Don’t put up with poor sleep

  • Basic techniques can often improve your sleep. If tips like these don’t work, speak to your GP. It may be that you have an underlying health issue.If you have insomnia for more than a couple of weeks, or often feel so sleepy you could drop off during the day, it’s worth speaking to the doctor as sleep disorders can increase our risk of developing depression, heart disease or stroke.

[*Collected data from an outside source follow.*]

(** X8.  What the startup leaves in the store.  A password is generated
    exactly when the store holds none, and one that is there is kept.  Every
    stored record is replaced by the seven-key dictionary [add_network]
    builds from it, under the same name: no name is added or lost, and no
    record holds a [usermode] afterwards.  A store whose records were
    written by [add_network] comes out of the startup unchanged. *)
Theorem init_rewrites_store
    (d : Datastore) (secret : text) (Hwf : store_wf d) :
  let s' := fst (Bouncer.init (Some d) secret) in
  datastore s'
  = Some {| password := if Bouncer.falsy (password d) then Some secret
                        else password d;
            stored := rebuilt <$> stored d |}
  ∧ dom (rebuilt <$> stored d) = dom (stored d)
  ∧ (∀ n kw, (rebuilt <$> stored d) !! n = Some kw →
       kw !! "usermode" = None ∧ kw !! "network" = Some n)
  ∧ ((∀ n kw, stored d !! n = Some kw → rebuilt kw = kw) →
     rebuilt <$> stored d = stored d)
  ∧ networks s' = ∅ ∧ clients s' = ∅ ∧ heap s' = ∅.
Proof.
  intros s'.
  assert (Hrec : Forall (λ nk, snd nk !! "network" = Some (fst nk)
                               ∧ binds (snd nk)) (map_to_list (stored d))).
  { apply map_Forall_to_list in Hwf.
    eapply Forall_impl; [exact Hwf|]. by intros [n kw]. }
  assert (Hbinds : Forall binds (snd <$> map_to_list (stored d))).
  { apply Forall_fmap. eapply Forall_impl; [exact Hrec|].
    by intros [n kw] [_ Hb]. }
  assert (Hmap : list_to_map (prod_map id rebuilt <$> map_to_list (stored d))
                 ∪ stored d = rebuilt <$> stored d).
  { rewrite list_to_map_fmap, list_to_map_to_list.
    apply map_eq. intros i. rewrite lookup_union, lookup_fmap.
    by destruct (stored d !! i). }
  pose proof (NoDup_fst_map_to_list (stored d)) as Hnd.
  assert (Hrun : s' = fst (for_each Bouncer.add_network_kw
                             (snd <$> map_to_list (stored d))
                             (if Bouncer.falsy (password d)
                              then set_datastore
                                     (Some (Datastore.set_password secret d))
                                     (emit StoreSetPassword
                                        (Bouncer.init_state (Some d)))
                              else Bouncer.init_state (Some d)))).
  { unfold s', Bouncer.init, Bouncer.init_body. simpl.
    unfold Datastore.get_password, Datastore.get_networks, mbind.
    by destruct (Bouncer.falsy (password d)). }
  split_and!.
  - rewrite Hrun. destruct (Bouncer.falsy (password d)).
    + rewrite (reload_loop_store _
                 (set_datastore (Some (Datastore.set_password secret d))
                    (emit StoreSetPassword (Bouncer.init_state (Some d))))
                 (Datastore.set_password secret d) Hrec Hnd eq_refl).
      simpl. by rewrite Hmap.
    + rewrite (reload_loop_store _ (Bouncer.init_state (Some d)) d
                 Hrec Hnd eq_refl).
      by rewrite Hmap.
  - apply dom_fmap_L.
  - intros n kw Hlook. rewrite lookup_fmap in Hlook.
    destruct (stored d !! n) as [kw0|] eqn:Hkw0; [|done].
    simpl in Hlook. injection Hlook as <-.
    destruct (Hwf n kw0 Hkw0) as [Hname _].
    unfold rebuilt. rewrite credentials_dict_usermode.
    rewrite credentials_dict_network. unfold field. by rewrite Hname.
  - intros Hsame. apply map_eq. intros i. rewrite lookup_fmap.
    destruct (stored d !! i) as [kw|] eqn:Hkw; [|done].
    simpl. by rewrite (Hsame i kw Hkw).
  - rewrite Hrun, (proj1 (for_each_frame _ _)).
    by destruct (Bouncer.falsy (password d)).
  - rewrite Hrun, (proj1 (proj2 (for_each_frame _ _))).
    by destruct (Bouncer.falsy (password d)).
  - rewrite Hrun, (proj2 (proj2 (for_each_frame _ _))).
    by destruct (Bouncer.falsy (password d)).
Qed.

Lemma init_rewrites_store_witness :
  datastore (fst (Bouncer.init (Some sample_store) [])) = Some sample_store.
Proof.
  assert (Hwf : store_wf sample_store).
  { unfold store_wf, sample_store. simpl. apply map_Forall_singleton.
    split; [vm_compute; reflexivity|].
    unfold binds. split_and!;
      [vm_compute; reflexivity | eexists; vm_compute; reflexivity ..]. }
  destruct (init_rewrites_store sample_store [] Hwf) as (Hds & _).
  rewrite Hds. vm_compute. reflexivity.
Defined.

(** ** Further properties of the framing: the UTF-8 codec *)

Section Bits.

Lemma byte_to_of_N (x : N) : x < 256 → Byte.to_N (byte_of_N x) = x.
Proof.
  intros Hx. unfold byte_of_N. rewrite N.mod_small by done.
  destruct (Byte.of_N x) as [b|] eqn:Hb; simpl.
  - by apply Byte.to_of_N.
  - apply Byte.of_N_None_iff in Hb. lia.
Qed.

Lemma land_shiftl_low (a k b : N) : b < 2 ^ k → N.land (N.shiftl a k) b = 0.
Proof.
  intros Hb. apply N.bits_inj_0. intros i. rewrite N.land_spec.
  destruct (N.lt_ge_cases i k) as [Hlt|Hge].
  - by rewrite N.shiftl_spec_low.
  - rewrite <- (N.mod_small b (2 ^ k)) by done.
    rewrite N.mod_pow2_bits_high by done. apply andb_false_r.
Qed.

Lemma lor_shiftl_add (a k b : N) :
  b < 2 ^ k → N.lor (N.shiftl a k) b = a * 2 ^ k + b.
Proof.
  intros Hb. rewrite <- N.lxor_lor by (by apply land_shiftl_low).
  rewrite <- N.add_nocarry_lxor by (by apply land_shiftl_low).
  by rewrite N.shiftl_mul_pow2.
Qed.

End Bits.

Section Bytes.

Lemma cont_byte (x : N) : N.lor 0x80 (N.land x 0x3F) = 128 + x mod 64.
Proof.
  change 0x3F with (N.ones 6). rewrite N.land_ones.
  change 0x80 with (N.shiftl 2 6). rewrite lor_shiftl_add; [reflexivity|].
  apply N.mod_lt. discriminate.
Qed.

Lemma lead_byte2 (c : N) : c < 0x800 → N.lor 0xC0 (N.shiftr c 6) = 192 + c / 64.
Proof.
  intros Hc. rewrite N.shiftr_div_pow2. change (2 ^ 6) with 64.
  change 0xC0 with (N.shiftl 6 5). rewrite lor_shiftl_add; [reflexivity|].
  change (2 ^ 5) with 32. div_lia.
Qed.

Lemma lead_byte3 (c : N) :
  c < 0x10000 → N.lor 0xE0 (N.shiftr c 12) = 224 + c / 4096.
Proof.
  intros Hc. rewrite N.shiftr_div_pow2. change (2 ^ 12) with 4096.
  change 0xE0 with (N.shiftl 14 4). rewrite lor_shiftl_add; [reflexivity|].
  change (2 ^ 4) with 16. div_lia.
Qed.

Lemma lead_byte4 (c : N) :
  c < 0x110000 → N.lor 0xF0 (N.shiftr c 18) = 240 + c / 262144.
Proof.
  intros Hc. rewrite N.shiftr_div_pow2. change (2 ^ 18) with 262144.
  change 0xF0 with (N.shiftl 30 3). rewrite lor_shiftl_add; [reflexivity|].
  change (2 ^ 3) with 8. div_lia.
Qed.

Lemma land_low (x k : N) : N.land x (N.ones k) = x mod 2 ^ k.
Proof. apply N.land_ones. Qed.

Lemma join_bits2 (x y : N) : y < 64 → N.lor (N.shiftl x 6) y = x * 64 + y.
Proof. intros. by rewrite lor_shiftl_add. Qed.

Lemma join_bits3 (x y z : N) :
  y < 64 → z < 64 →
  N.lor (N.shiftl x 12) (N.lor (N.shiftl y 6) z) = x * 4096 + y * 64 + z.
Proof.
  intros Hy Hz. rewrite (join_bits2 y z) by done.
  rewrite lor_shiftl_add; change (2 ^ 12) with 4096; div_lia.
Qed.

Lemma join_bits4 (w x y z : N) :
  x < 64 → y < 64 → z < 64 →
  N.lor (N.shiftl w 18)
    (N.lor (N.shiftl x 12) (N.lor (N.shiftl y 6) z))
  = w * 262144 + x * 4096 + y * 64 + z.
Proof.
  intros Hx Hy Hz. rewrite (join_bits3 x y z) by done.
  rewrite lor_shiftl_add; change (2 ^ 18) with 262144; div_lia.
Qed.

End Bytes.

Section Roundtrip.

“We’re delighted to continue to work with Tempur to highlight the importance of good sleep in preventing mental health problems” says Chris O’Sullivan, sleep expert at the Mental Health Foundation.

“Improving the quality of our sleep is one of the easiest ways to improve our mental health; when we sleep well, we are able to meet challenge head on, focus on work, and have the time and energy to devote to our relationships and our interests.

“Right now, in the middle of a global pandemic, we are likely to be more worried or anxious than ever. That’s certainly having an impact on our sleep. We may also worry about our breathing, and any small symptoms that seem to match those of Covid-19.

“Improving sleep is still a brilliant way to look after our mental health and if you can prioritise it, it will help. If you are finding sleep hard, that’s OK – it’s understandable. Be kind to yourself, and do what you can.”

Tempur will be making a sizable donation to long term charity partner, the Mental Health Foundation, in support of the charity’s Mental Health Awareness Week campaign, bringing total donations over the past two years to just shy of £10,000.